(** C6 (as stated) fails on a page with two infobox tables of which only
    the second has an image cell: the page holds an infobox table with an
    image cell that links to [/wiki/File:X.jpg], yet the locator scans the
    whole page and returns the link of the icon. *)
Lemma locate_image_second_infobox :
  infobox_image_link page_second_infobox "/wiki/File:X.jpg" /\
  locate_image page_second_infobox = ([Scan], Ok "/wiki/File:Icon.png") /\
  In Scan (fst (locate_image page_second_infobox)) /\
  locate_image page_second_infobox <> ([], Ok "/wiki/File:X.jpg").
Proof.
  split; [| split; [reflexivity | split; [simpl; auto | discriminate]]].
  exists (mkElement page_second_infobox x_table),
         (mkElement x_table x_cell), (mkElement x_cell x_link).
  repeat split; try reflexivity.
  - simpl. auto 10.
  - left. simpl. auto.
  - simpl. auto.
  - left. simpl. auto.
  - simpl. auto.
Qed.

(** The fallback when the infobox has no image cell: the scan of the whole
    page takes place, and the result is the [href] of the parent of the
    first tag, in document order, that [viewable_image] accepts. *)
Lemma locate_image_first_match (page : Tag) (tbl first : Element)
    (rest : list Element) (href : string) :
  find_class "table" "infobox" page = Some tbl ->
  find_class "td" "infobox-image" (tag tbl) = None ->
  find_all viewable_image page = Ok (first :: rest) ->
  attrs (parent first) !! "href" = Some href ->
  locate_image page = ([Scan], Ok href) /\
  exists l1 l2,
    descendants page = l1 ++ first :: l2 /\
    viewable_image (tag first) = Ok true /\
    (forall e, In e l1 -> viewable_image (tag e) = Ok false).
Proof.
  intros Htbl Hcell Hall Hhref. split.
  - rewrite (locate_image_fallback page tbl Htbl Hcell), Hall. simpl.
    now rewrite (tag_getitem_Some _ _ _ Hhref).
  - now apply filter_tags_first with (rest := rest).
Qed.

(** C2 (the code departs from it).  On an article without any infobox
    table the locator does not reach the whole-page scan: calling [find] on
    the [None] that stands for the missing table raises [AttributeError],
    although the page has a qualifying image inside a link. *)
Theorem locate_image_plain_page :
  find_class "table" "infobox" page_plain = None /\
  (exists first rest,
     find_all viewable_image page_plain = Ok (first :: rest) /\
     tag_getitem (parent first) "href" = Ok "/wiki/File:X.jpg") /\
  locate_image page_plain = ([], Raise AttributeError).
Proof.
  split; [reflexivity |]. split; [| reflexivity].
  destruct (find_all viewable_image page_plain) as [[|first rest]|] eqn:E;
    try discriminate E.
  exists first, rest. split; [reflexivity |].
  injection E as <- _. reflexivity.
Qed.

(** C4 (as amended).  When the infobox has no image cell and the scan of
    the whole page finds no qualifying image, the locator ends with the
    [IndexError] of indexing the empty list. *)
Theorem locate_image_no_candidate (page : Tag) (tbl : Element) :
  find_class "table" "infobox" page = Some tbl ->
  find_class "td" "infobox-image" (tag tbl) = None ->
  find_all viewable_image page = Ok [] ->
  locate_image page = ([Scan], Raise IndexError) /\
  fails_with (locate_image page) "IndexError".
Proof.
  intros Htbl Hcell Hall.
  rewrite (locate_image_fallback page tbl Htbl Hcell), Hall. simpl.
  split; [reflexivity |]. exists IndexError. split; reflexivity.
Qed.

# [Problem to solve]
The full set of records above must be reproduced exactly in the reply.

# [Task result]
(** C6 (as stated) fails on a page with two infobox tables of which only
    the second has an image cell: the page holds an infobox table with an
    image cell that links to [/wiki/File:X.jpg], yet the locator scans the
    whole page and returns the link of the icon. *)
Lemma locate_image_second_infobox :
  infobox_image_link page_second_infobox "/wiki/File:X.jpg" /\
  locate_image page_second_infobox = ([Scan], Ok "/wiki/File:Icon.png") /\
  In Scan (fst (locate_image page_second_infobox)) /\
  locate_image page_second_infobox <> ([], Ok "/wiki/File:X.jpg").
Proof.
  split; [| split; [reflexivity | split; [simpl; auto | discriminate]]].
  exists (mkElement page_second_infobox x_table),
         (mkElement x_table x_cell), (mkElement x_cell x_link).
  repeat split; try reflexivity.
  - simpl. auto 10.
  - left. simpl. auto.
  - simpl. auto.
  - left. simpl. auto.
  - simpl. auto.
Qed.

(** The fallback when the infobox has no image cell: the scan of the whole
    page takes place, and the result is the [href] of the parent of the
    first tag, in document order, that [viewable_image] accepts. *)
Lemma locate_image_first_match (page : Tag) (tbl first : Element)
    (rest : list Element) (href : string) :
  find_class "table" "infobox" page = Some tbl ->
  find_class "td" "infobox-image" (tag tbl) = None ->
  find_all viewable_image page = Ok (first :: rest) ->
  attrs (parent first) !! "href" = Some href ->
  locate_image page = ([Scan], Ok href) /\
  exists l1 l2,
    descendants page = l1 ++ first :: l2 /\
    viewable_image (tag first) = Ok true /\
    (forall e, In e l1 -> viewable_image (tag e) = Ok false).
Proof.
  intros Htbl Hcell Hall Hhref. split.
  - rewrite (locate_image_fallback page tbl Htbl Hcell), Hall. simpl.
    now rewrite (tag_getitem_Some _ _ _ Hhref).
  - now apply filter_tags_first with (rest := rest).
Qed.

(** C2 (the code departs from it).  On an article without any infobox
    table the locator does not reach the whole-page scan: calling [find] on
    the [None] that stands for the missing table raises [AttributeError],
    although the page has a qualifying image inside a link. *)
Theorem locate_image_plain_page :
  find_class "table" "infobox" page_plain = None /\
  (exists first rest,
     find_all viewable_image page_plain = Ok (first :: rest) /\
     tag_getitem (parent first) "href" = Ok "/wiki/File:X.jpg") /\
  locate_image page_plain = ([], Raise AttributeError).
Proof.
  split; [reflexivity |]. split; [| reflexivity].
  destruct (find_all viewable_image page_plain) as [[|first rest]|] eqn:E;
    try discriminate E.
  exists first, rest. split; [reflexivity |].
  injection E as <- _. reflexivity.
Qed.

(** C4 (as amended).  When the infobox has no image cell and the scan of
    the whole page finds no qualifying image, the locator ends with the
    [IndexError] of indexing the empty list. *)
Theorem locate_image_no_candidate (page : Tag) (tbl : Element) :
  find_class "table" "infobox" page = Some tbl ->
  find_class "td" "infobox-image" (tag tbl) = None ->
  find_all viewable_image page = Ok [] ->
  locate_image page = ([Scan], Raise IndexError) /\
  fails_with (locate_image page) "IndexError".
Proof.
  intros Htbl Hcell Hall.
  rewrite (locate_image_fallback page tbl Htbl Hcell), Hall. simpl.
  split; [reflexivity |]. exists IndexError. split; reflexivity.
Qed.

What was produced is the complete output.